* PROBLEM STATEMENT *
Lines with "Stdlib" in the records below: say how many there are, and add nothing.

* DATA FOR ANALYSIS *
(** * Verification of the macOS USB watcher ([src/watcher/macos.rs])

    A shallow embedding of [MacosUsbWatcher::start_monitoring] and of its two
    property helpers.  The IOKit / CoreFoundation calls are modelled by a
    [Registry] of native responses, the Tokio channel by a bounded queue with
    a receiver flag, and the effects of the [unsafe] block by a small
    state-and-outcome monad that records every native acquire and release. *)

From Stdlib Require Import ZArith NArith List String Ascii Bool Lia.
From Stdlib Require Import DecimalN.
Import ListNotations.

Open Scope Z_scope.

(* ------------------------------------------------------------------------- *)
(** ** Rust formatting primitives *)

(** [Result<T, E>]. *)
Inductive result (A E : Type) : Type :=
| Ok (a : A)
| Err (e : E).
Arguments Ok {A E} a.
Arguments Err {A E} e.

(** Decimal digits as printed by [Display] for integers. *)
Fixpoint string_of_uint (u : Decimal.uint) : string :=
  match u with
  | Decimal.Nil => EmptyString
  | Decimal.D0 u => String "0" (string_of_uint u)
  | Decimal.D1 u => String "1" (string_of_uint u)
  | Decimal.D2 u => String "2" (string_of_uint u)
  | Decimal.D3 u => String "3" (string_of_uint u)
  | Decimal.D4 u => String "4" (string_of_uint u)
  | Decimal.D5 u => String "5" (string_of_uint u)
  | Decimal.D6 u => String "6" (string_of_uint u)
  | Decimal.D7 u => String "7" (string_of_uint u)
  | Decimal.D8 u => String "8" (string_of_uint u)
  | Decimal.D9 u => String "9" (string_of_uint u)
  end.

(** [format!("{}", n)] for an unsigned integer. *)
Definition fmt_unsigned (n : Z) : string :=
  string_of_uint (N.to_uint (Z.to_N n)).

(** [format!("{}", n)] for a signed integer ([kern_return_t] is [i32]). *)
Definition fmt_signed (n : Z) : string :=
  if n <? 0 then String "-" (fmt_unsigned (- n)) else fmt_unsigned n.

(** One lowercase hexadecimal digit, as [{:x}] prints it. *)
Definition hex_char (d : N) : ascii :=
  if (d <? 10)%N then ascii_of_N (48 + d) else ascii_of_N (87 + d).

Fixpoint lower_hex_aux (fuel : nat) (n : N) (acc : string) : string :=
  match fuel with
  | O => acc
  | S fuel' =>
      let acc' := String (hex_char (n mod 16)) acc in
      if (n <? 16)%N then acc' else lower_hex_aux fuel' (n / 16) acc'
  end.

(** [format!("{:x}", n)]: lowercase hexadecimal without leading zeros. *)
Definition lower_hex (n : N) : string :=
  lower_hex_aux (S (N.size_nat n)) n EmptyString.

Fixpoint zeros (k : nat) : string :=
  match k with
  | O => EmptyString
  | S k' => String "0" (zeros k')
  end.

(** Zero padding to a minimal width, the [0w] of a format spec. *)
Definition pad_zeros (width : nat) (s : string) : string :=
  zeros (width - String.length s) ++ s.

(** [format!("{:04x}", id)] for [id : u16]. *)
Definition fmt_04x (id : Z) : string :=
  pad_zeros 4 (lower_hex (Z.to_N id)).

(** A character matched by [[0-9a-f]]. *)
Definition is_lower_hex_digit (c : ascii) : bool :=
  let n := nat_of_ascii c in
  (Nat.leb 48 n && Nat.leb n 57) || (Nat.leb 97 n && Nat.leb n 102).

Fixpoint all_chars (p : ascii -> bool) (s : string) : bool :=
  match s with
  | EmptyString => true
  | String c s' => p c && all_chars p s'
  end.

* ANSWER AREA *
2